As with every procedure, there are some risks associated with LASIK. We have not included the chance of these happening as they are specific to you and differ for every person. Ask your surgeon to explain how these risks apply to you.


These are the unwanted, but mostly temporary effects you may get after having the procedure.

After LASIK you may have the following side-effects.

  • Dry eye(s) – your eye may not produce enough tears or tears may not spread out over your eye properly. This usually gets better within a year but sometimes it can be permanent. You can use drops to relieve the symptoms and you may be able to have further treatment if the condition is more serious.
  • You may find that your vision is hazy or there is a glare that causes a ‘halo’ or ‘starburst’ effect. This can make it difficult to see in the dark, especially if you’re driving, but it doesn’t usually last for more than six weeks.
  • Your eyelid may droop but this should get better within a few weeks.

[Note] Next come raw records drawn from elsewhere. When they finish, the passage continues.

(* ===== verification/ClaimProps.v ===== *)
(** * Properties of claims: which job a node gets, and that it gets it alone *)

From stdpp Require Import base gmap sets list sorting strings.
From S2P Require Import Prelude GoStrings Types Json JobMeta Db Tx Queries JobChain Lifecycle.
From S2P Require Import Tokens Store Chains Invariant ClaimSafety Sample.
From Stdlib Require Import ZArith Lia.
Local Open Scope list_scope.

(** ** The claim order *)

Section Lex.
Context {A : Type} (lt le : relation A) `{!RelDecision lt}.
Context (Hasym : ∀ x y, lt x y → ¬ lt y x) (Hneg : ∀ x y z, ¬ lt x y → ¬ lt y z → ¬ lt x z).

Lemma lex_total : Total le → Total (lex lt le).
Proof using Type*.
  intros Ht x y. unfold lex. destruct (decide (lt x y)) as [|Hxy]; [by left; left|].
  destruct (decide (lt y x)) as [|Hyx]; [by right; left|]. destruct (Ht x y); [left|right]; auto.
Qed.

Lemma lex_trans : Transitive le → Transitive (lex lt le).
Proof using Type*.
  intros Htr x y z [Hxy|[Hyx Lxy]] [Hyz|[Hzy Lyz]].
  - left. destruct (decide (lt x z)) as [|Hxz]; [done|]. destruct (Hneg x z y Hxz (Hasym _ _ Hyz) Hxy).
  - left. destruct (decide (lt x z)) as [|Hxz]; [done|]. destruct (Hneg x z y Hxz Hzy Hxy).
  - left. destruct (decide (lt x z)) as [|Hxz]; [done|]. destruct (Hneg y x z Hyx Hxz Hyz).
  - right. split; [by apply (Hneg z y x)|by etransitivity].
Qed.

End Lex.

Section Order.
Context `{Collation}.

Lemma text_not_lt x y : ¬ text_lt x y ↔ coll_le y x.
Proof.
  unfold text_lt. split.
  - intros Hn. destruct (coll_le_total x y) as [Hle|Hle]; [|done].
    destruct (decide (x = y)) as [->|Hne]; [done|]. by destruct Hn.
  - intros Hle [Hxy Hne]. apply Hne. by apply (anti_symm coll_le).
Qed.

Lemma text_lt_asym x y : text_lt x y → ¬ text_lt y x.
Proof. intros [Hle _]. by apply text_not_lt. Qed.

Lemma text_lt_neg x y z : ¬ text_lt x y → ¬ text_lt y z → ¬ text_lt x z.
Proof. rewrite !text_not_lt. intros. by etransitivity. Qed.

Lemma by_attempt_id_order : Total by_attempt_id ∧ Transitive by_attempt_id.
Proof.
  split.
  - apply lex_total; [intros x y; apply _|simpl; intros x y; lia|simpl; intros x y z; lia|]. intros x y. apply coll_le_total.
  - apply lex_trans; [intros x y; apply _|simpl; intros x y; lia|simpl; intros x y z; lia|]. intros x y z H1 H2. unfold by_id in *. by etransitivity.
Qed.

#[export] Instance by_run_attempt_id_total : Total by_run_attempt_id.
Proof.
  apply lex_total; [intros x y; apply _|intros x y; apply text_lt_asym|intros x y z; apply text_lt_neg|].
  apply by_attempt_id_order.
Qed.

#[export] Instance by_run_attempt_id_trans : Transitive by_run_attempt_id.
Proof.
  apply lex_trans; [intros x y; apply _|intros x y; apply text_lt_asym|intros x y z; apply text_lt_neg|].
  apply by_attempt_id_order.
Qed.

(** The head of the candidates comes first among them. *)
Lemma claim_first locked db n j j2 :
  head (claim_candidates locked db n) = Some j → j2 ∈ claim_candidates locked db n →
  j2 = j ∨ by_run_attempt_id j j2.
Proof.
  unfold claim_candidates, select.
  set (l := merge_sort by_run_attempt_id (filter (λ x, claim_eligible db n x = true) (rows (db_jobs db)))).
  assert (Hs : StronglySorted by_run_attempt_id l) by (apply (StronglySorted_merge_sort by_run_attempt_id)).

  assert (Hf : StronglySorted by_run_attempt_id (filter (λ j, job_ID j ∉ locked) l)).
  { clear -Hs. induction Hs as [|x l Hs IH Hx]; [constructor|]. rewrite filter_cons.
    case_decide; [|done]. constructor; [done|].
    apply Forall_forall. intros y [_ Hy]%list_elem_of_filter. by apply (proj1 (Forall_forall _ _) Hx). }
  destruct (filter _ l) as [|x rest]; [done|]. intros [= ->] [-> |Hin]%elem_of_cons; [by left|].
  right. inversion Hf as [|? ? _ Hall]; subst. by apply (proj1 (Forall_forall _ _) Hall).
Qed.

End Order.

(** C17. A claim that succeeds gives the node a queued job of a running run of a
    started wave, bound to no other node, whose attempt no other node serves, and
    not locked by another claim; it is the first such job in the order run,
    attempt, id; the only change is that its row is now [Running] on that node,
    started now. *)
Theorem claim_exact `{Collation} env db faults nodeID j' db' :
  wf db → run_op (ClaimJob nodeID) env db faults = (inr j', db') →
  ∃ n j, db_nodes db !! nodeID = Some n ∧ db_jobs db !! job_ID j = Some j ∧
    eligible db n j ∧ job_ID j ∉ env_locked env ∧
    (∀ i j2, db_jobs db !! i = Some j2 → eligible db n j2 → job_ID j2 ∉ env_locked env →
       j2 = j ∨ by_run_attempt_id j j2) ∧
    j' = claim_row nodeID (env_now env) j ∧
    db' = set_db_jobs (<[job_ID j := j']> (db_jobs db)) db.
Proof.
  intros Hwf E. destruct (ClaimJob_outcome _ _ _ _ _ _ E) as (n & j & Hz & Hn & Hh & -> & ->).
  pose proof (wf_node_key _ Hwf _ _ Hn) as Hid. exists n, j.
  assert (Hin : j ∈ claim_candidates (env_locked env) db n).
  { destruct (claim_candidates _ _ _); [done|]. injection Hh as ->. left. }
  apply claim_candidates_spec in Hin as Hc. destruct Hc as (Hl & Hel & i & Hi).
  apply claim_eligible_spec in Hel as [Hne Hel].
  destruct (wf_keyed _ Hwf _ _ Hi) as [Hji _]. split_and!; try done; [by rewrite Hji| |by rewrite Hid].
  intros i2 j2 Hi2 Hel2 Hl2. apply (claim_first (env_locked env) db n); [done|].
  apply claim_candidates_spec. split_and!; [done|by apply claim_eligible_spec|eauto].
Qed.

(** Witness of C17: the first gate of the scenario. *)
Lemma claim_exact_witness :
  ∃ j' db', run_op (ClaimJob "n1") (env_at 20) launched [] = (inr j', db') ∧ job_ID j' = "job0" ∧
    job_NodeID j' = Some "n1" ∧ job_Status j' = JobStatusRunning.
Proof.
  assert (Hv : (job_ID <$> match (run_op (ClaimJob "n1") (env_at 20) launched []).1 with
    | inr j => Some j | inl _ => None end) = Some "job0") by (vm_compute; reflexivity).
  destruct (run_op (ClaimJob "n1") (env_at 20) launched []) as [[e|j'] db'] eqn:E; [discriminate Hv|].
  destruct (claim_exact (env_at 20) launched [] "n1" j' db' launched_wf E)
    as (n & j & _ & _ & _ & _ & _ & Hj' & _).
  exists j', db'. split; [reflexivity|]. split; [simpl in Hv; by injection Hv|].
  rewrite Hj'. split; reflexivity.
Defined.

(** Two claims in a row, by whatever nodes, never return the same job. *)
Theorem claims_distinct `{Collation} env1 env2 db faults1 faults2 n1 n2 j1 j2 db1 db2 :
  wf db → run_op (ClaimJob n1) env1 db faults1 = (inr j1, db1) →
  run_op (ClaimJob n2) env2 db1 faults2 = (inr j2, db2) → job_ID j1 ≠ job_ID j2.
Proof.
  intros Hwf E1 E2 Hid.
  destruct (ClaimJob_outcome _ _ _ _ _ _ E1) as (nd1 & x1 & _ & _ & _ & -> & ->).
  pose proof (ClaimJob_outcome _ _ _ _ _ _ E2) as (nd2 & x2 & _ & _ & Hh & -> & _).
  assert (Hin : x2 ∈ claim_candidates (env_locked env2) (set_db_jobs (<[job_ID x1 := claim_row (node_ID nd1) (env_now env1) x1]> (db_jobs db)) db) nd2).
  { destruct (claim_candidates _ _ _); [done|]. injection Hh as ->. left. }
  apply claim_candidates_spec in Hin as (_ & Hel & i & Hi). apply claim_eligible_spec in Hel as [_ Hel].
  simpl in Hid, Hi. pose proof (el_queued _ _ _ Hel) as Hq.
  apply lookup_insert_Some in Hi as [[_ <-]|[Hne Hi]]; [done|].
  destruct (wf_keyed _ Hwf _ _ Hi) as [Hxi _]. congruence.
Qed.

(** Witness: two nodes, two runs. *)
Lemma claims_distinct_witness :
  ∃ j1 j2 db1 db2, run_op (ClaimJob "n1") (env_at 20) launched2 [] = (inr j1, db1) ∧
    run_op (ClaimJob "n2") (env_at 21) db1 [] = (inr j2, db2) ∧ job_ID j1 ≠ job_ID j2.
Proof.
  assert (Hv : match (run_op (ClaimJob "n1") (env_at 20) launched2 []) with
    | (inr j, db) => match (run_op (ClaimJob "n2") (env_at 21) db []).1 with inr _ => true | inl _ => false end
    | _ => false end = true) by (vm_compute; reflexivity).
  destruct (run_op (ClaimJob "n1") (env_at 20) launched2 []) as [[e|j1] db1] eqn:E1; [discriminate Hv|].
  destruct (run_op (ClaimJob "n2") (env_at 21) db1 []) as [[e|j2] db2] eqn:E2; [discriminate Hv|].
  exists j1, j2, db1, db2. split; [reflexivity|]. split; [exact E2|].
  exact (claims_distinct (env_at 20) (env_at 21) launched2 [] [] "n1" "n2" j1 j2 db1 db2 launched2_wf E1 E2).
Defined.

(** Giving a claimed job back undoes the claim: for a run that has not been
    resumed, and a job that no node held before, the database is what it was. *)
Theorem claim_unclaim_roundtrip `{Collation} env1 env2 db faults nodeID j' db1 :
  wf db → run_op (ClaimJob nodeID) env1 db faults = (inr j', db1) →
  (∀ j, db_jobs db !! job_ID j' = Some j → job_NodeID j = None) →
  (∀ r, db_runs db !! job_RunID j' = Some r → sql_resume_count (run_Stats r) = Some 0%Z) →
  run_op (UnclaimJob (job_ID j') nodeID) env2 db1 [] = (inr tt, db).
Proof.
  intros Hwf E Hfree Hres.
  destruct (total_run_op env2 _ _ _ db1 (claim_unclaim_total env1 env2 db faults nodeID j' db1 Hwf E Hfree Hres) eq_refl)
    as ([] & d & -> & ->). done.
Qed.

(** Witness. *)
Lemma claim_unclaim_roundtrip_witness :
  ∃ j' db1, run_op (ClaimJob "n1") (env_at 20) launched [] = (inr j', db1) ∧
    run_op (UnclaimJob (job_ID j') "n1") (env_at 21) db1 [] = (inr tt, launched).
Proof.
  assert (Hv : (λ j, (job_ID j, job_RunID j)) <$> match (run_op (ClaimJob "n1") (env_at 20) launched []).1 with
    | inr j => Some j | inl _ => None end = Some ("job0", "run1")) by (vm_compute; reflexivity).
  assert (Hj : job_NodeID <$> db_jobs launched !! "job0" = Some None) by (vm_compute; reflexivity).
  assert (Hr : (λ r, sql_resume_count (run_Stats r)) <$> db_runs launched !! "run1" = Some (Some 0%Z))
    by (vm_compute; reflexivity).
  destruct (run_op (ClaimJob "n1") (env_at 20) launched []) as [[e|j'] db1] eqn:E; [discriminate Hv|].
  simpl in Hv. injection Hv as Hid Hrid. exists j', db1. split; [reflexivity|].
  apply (claim_unclaim_roundtrip (env_at 20) (env_at 21) launched [] "n1" j' db1 launched_wf E).
  - intros j Hjj. rewrite Hid in Hjj. rewrite Hjj in Hj. by injection Hj.
  - intros r Hrr. rewrite Hrid in Hrr. rewrite Hrr in Hr. by injection Hr.
Defined.
(** The reports of an execution of a job whose run has been resumed [resume] times,
    with the metadata they carry: any metadata for a gate, none otherwise. Durations and
    resources are 64-bit counts, and a commit that is reported is one that git printed. *)
Inductive node_report (resume : Z) : option json → completeJobRequest → Prop :=
| NrFailure e text duration : in_int64 duration = true → node_report resume None (uploadFailureStatus resume e text duration)
| NrMig runErr exitCode exitText repoSHA resources timings duration :
    in_int64 duration = true → match resources with Some r => resources_ok r | None => true end = true →
    (∀ sha, repoSHA = inr sha → IsCanonicalFullCommitSHA sha = true) →
    node_report resume None (mig_report resume runErr exitCode exitText repoSHA resources timings duration)
| NrGate passed repoSHA errorText resources meta duration :
    in_int64 duration = true → match resources with Some r => resources_ok r | None => true end = true →
    (∀ sha, repoSHA = inr sha → IsCanonicalFullCommitSHA sha = true) →
    node_report resume meta (gate_report resume passed repoSHA errorText resources meta duration).

(** The server's check of the metadata in a report. *)
Definition meta_accepted (meta : option json) : bool := ValidateJobMeta (mkJobStatsPayload 0 meta [] 0 "" None).

(** A report that will be understood, and has a commit when it reports a success. *)
Definition sound_report (resume : Z) (req : completeJobRequest) : Prop :=
  ∃ status exitCode s sha, req = uploadStatus resume status exitCode (MustBuild s) sha ∧
    terminal_request_status status = true ∧ stats_ok s ∧ rs_ResumeCount s = None ∧ sha_ok sha ∧
    (status = JobStatusSuccess → IsCanonicalFullCommitSHA sha = true).

(** A report without a commit, of anything but a success. *)
Lemma sound_failure resume status exitCode s :
  terminal_request_status status = true → status ≠ JobStatusSuccess → stats_ok s → rs_ResumeCount s = None →
  sound_report resume (uploadStatus resume status exitCode (MustBuild s) "").
Proof using Type. intros Ht Hne Hs Hn. exists status, exitCode, s, "". split_and!; try done. by left. Qed.

Lemma sound_run_error resume e exitCode s : stats_ok s → rs_ResumeCount s = None →
  sound_report resume (uploadStatus resume (JobStatusFromRunError e) exitCode (MustBuild s) "").
Proof using Type. intros Hs Hn. unfold JobStatusFromRunError. by apply sound_failure; [destruct (is_ctx_error e)..| |]. Qed.

Lemma sound_success resume exitCode s sha : stats_ok s → rs_ResumeCount s = None → IsCanonicalFullCommitSHA sha = true →
  sound_report resume (uploadStatus resume JobStatusSuccess exitCode (MustBuild s) sha).
Proof using Type. intros Hs Hn Hc. exists JobStatusSuccess, exitCode, s, sha. split_and!; try done. by right. Qed.

Lemma mig_report_sound resume runErr exitCode exitText repoSHA resources timings duration :
  in_int64 duration = true → match resources with Some r => resources_ok r | None => true end = true →
  (∀ sha, repoSHA = inr sha → IsCanonicalFullCommitSHA sha = true) →
  sound_report resume (mig_report resume runErr exitCode exitText repoSHA resources timings duration).
Proof using Type.
  intros Hd Hres Hsha. unfold mig_report, reportTerminalStatus.
  destruct (bool_decide (runErr = None) && bool_decide (exitCode = 0%Z)) eqn:Es.
  - apply andb_true_iff in Es as [->%bool_decide_eq_true ->%bool_decide_eq_true].
    destruct repoSHA as [[e t]|sha]; [by apply sound_run_error|]. apply sound_success; [done..|by apply Hsha].
  - destruct runErr as [[e t]|]; [by apply sound_run_error|]. cbn [fmap option_fmap option_map].
    unfold JobStatusFromExitCode. rewrite (decide_False (P := exitCode = 0%Z)) by (intros ->; done).
    by apply sound_failure; [destruct (decide (exitCode = 1%Z))..| |].
Qed.

Lemma gate_report_sound resume passed repoSHA errorText resources meta duration :
  in_int64 duration = true → match resources with Some r => resources_ok r | None => true end = true →
  meta_accepted meta = true → (∀ sha, repoSHA = inr sha → IsCanonicalFullCommitSHA sha = true) →
  sound_report resume (gate_report resume passed repoSHA errorText resources meta duration).
Proof using Type.
  intros Hd Hres Hmeta Hsha. unfold gate_report. set (s := mkRunStatsBuilder _ _ _ _ _ _ _ _ _).
  assert (Hs : stats_ok s).
  { by split. }
  destruct passed; [destruct repoSHA as [e|sha]|].
  - by apply sound_failure.
  - apply sound_success; [done..|by apply Hsha].
  - by apply sound_failure.
Qed.

Lemma node_report_sound resume meta req : node_report resume meta req → meta_accepted meta = true → sound_report resume req.
Proof using Type.
  intros Hr Hm. destruct Hr; [|by apply mig_report_sound|by apply gate_report_sound]. by apply sound_run_error.
Qed.

Lemma sound_validates resume req jobID header node :
  sound_report resume req → in_int64 resume = true → (0 ≤ resume)%Z → parseNodeUUIDHeader header = Some node →
  ∃ input, validateCompletionRequest jobID header req = inr input ∧ ci_JobID input = jobID ∧ ci_NodeID input = node ∧
    jsp_ResumeCount (ci_StatsPayload input) = resume ∧
    (ci_Status input = JobStatusSuccess → IsCanonicalFullCommitSHA (ci_RepoSHAOut input) = true).
Proof using Type.
  intros (status & exitCode & s & sha & -> & Hst & Hs & Hn & Hsha & Hsucc) Hi Hp Hh.
  eexists. split; [by apply report_validates|]. done.
Qed.

End Sound.
(* ===== verification/NodeClaim.v ===== *)
(** * What a node makes of a claim, and of the containers it finds
      ([internal/nodeagent/claimer_loop.go], [manifest.go], [crash_reconcile.go],
      [execution.go], [container_job.go])

    The node checks the spec of a claimed job once more, derives the stack expectations
    of steps from each other, and picks the step of the job. When it starts it looks for
    containers of earlier executions. *)

From stdpp Require Import base gmap sets list sorting strings.
From S2P Require Import Prelude GoStrings Types Json JobMeta Db Hydra Spec Claim Sse.
From Stdlib Require Import ZArith Lia.
Local Open Scope list_scope.

(** ** Stack gates of successive steps *)

Definition StackExpectation_Equal (x y : StackExpectation) : bool :=
  bool_decide (se_Language x = se_Language y) && bool_decide (se_Tool x = se_Tool y)
  && bool_decide (se_Release x = se_Release y).

Definition set_stack (g : StackGateSpec) (s : MigStep) : MigStep :=
  mkMigStep (step_Name s) (step_Image s) (step_Command s) (step_Envs s) (step_MountDockerSocket s) (step_Files s) (Some g).

(** The outbound gate of a step, when it is enabled. *)
Definition enabled_outbound (s : MigStep) : option StackGatePhaseSpec :=
  g ← step_Stack s; out ← sgs_Outbound g; if sgp_Enabled out then Some out else None.

(** A step after the one before it; [None] when their gates disagree. *)
Definition chain_step (prev curr : MigStep) : option MigStep :=
  match enabled_outbound prev with
  | None => Some curr
  | Some out =>
      let inbound := mkStackGatePhaseSpec (sgp_Enabled out) (sgp_Expect out) in
      match step_Stack curr with
      | None => Some (set_stack (mkStackGateSpec (Some inbound) None) curr)
      | Some g =>
          match sgs_Inbound g with
          | None => Some (set_stack (mkStackGateSpec (Some inbound) (sgs_Outbound g)) curr)
          | Some own =>
              if sgp_Enabled own && sgp_Enabled out
              then match sgp_Expect own, sgp_Expect out with
                   | Some x, Some y => if StackExpectation_Equal x y then Some curr else None
                   | _, _ => Some curr
                   end
              else Some curr
          end
      end
  end.
Lemma expand_values n : ∀ n' v, expandDeepMergeKeys n = Some n' → v ∈ include_values n' → v ∈ include_values n.
Proof.
  induction n as [t w|l IH|l IH|a t IH] using ynode_nested; intros n' v Hn Hv; cbn [expandDeepMergeKeys] in Hn.
  - by injection Hn as <-.
  - apply fmap_Some in Hn as (l' & Hl & ->). apply mapM_Some_1 in Hl. apply elem_include_seq in Hv as (x & Hx & Hv). apply elem_include_seq.
    apply list_elem_of_lookup in Hx as [i Hi]. destruct (Forall2_lookup_r _ _ _ _ _ Hl Hi) as (y & Hy & Ey). exists y. split; [by eapply list_elem_of_lookup_2|].
    rewrite Forall_lookup in IH. by eapply IH.
  - apply bind_Some in Hn as (l' & Hl & Hn). apply fmap_Some in Hn as (merged & Hm & ->). apply mapM_Some_1 in Hl.
    destruct (entries_values l' [] merged v Hm Hv) as [H1|H1]; [by apply elem_of_nil in H1|]. apply elem_include_map in H1 as (kv' & Hin & H1).
    apply elem_include_map. apply list_elem_of_lookup in Hin as [i Hi]. destruct (Forall2_lookup_r _ _ _ _ _ Hl Hi) as (kv & Hkv & E).
    exists kv. split; [by eapply list_elem_of_lookup_2|]. rewrite Forall_lookup in IH. destruct (IH _ _ Hkv) as [IHk IHv].
    apply bind_Some in E as (k & Ek & E). apply bind_Some in E as (x & Ex & [= <-]). cbn in H1. apply elem_of_app in H1 as [H1|H1]; apply elem_of_app; eauto.
  - apply fmap_Some in Hn as (t' & Ht & ->). by eapply IH.
Qed.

This is when problems occur during or after the operation.

Specific complications of LASIK are rare but can include:

  • minor undercorrection or overcorrection of short-sightedness – this is the most common problem after LASIK and you may be offered another operation to improve it
  • mild or moderate haziness or scarring of your cornea
  • some return of short-sightedness
  • growth of surface cells underneath your corneal flap
  • infection in your cornea
  • problems with the flap that is cut in your cornea, such as wrinkling
  • weakness of your cornea – this can cause it to bulge forwards and affect your vision

How much your eyesight improves will depend on a number of things including how severe your refractive error was. If the operation doesn’t achieve the result you hoped for, you may be able to have further LASIK treatment.

Very rarely, serious complications can lead to reduced vision or blindness.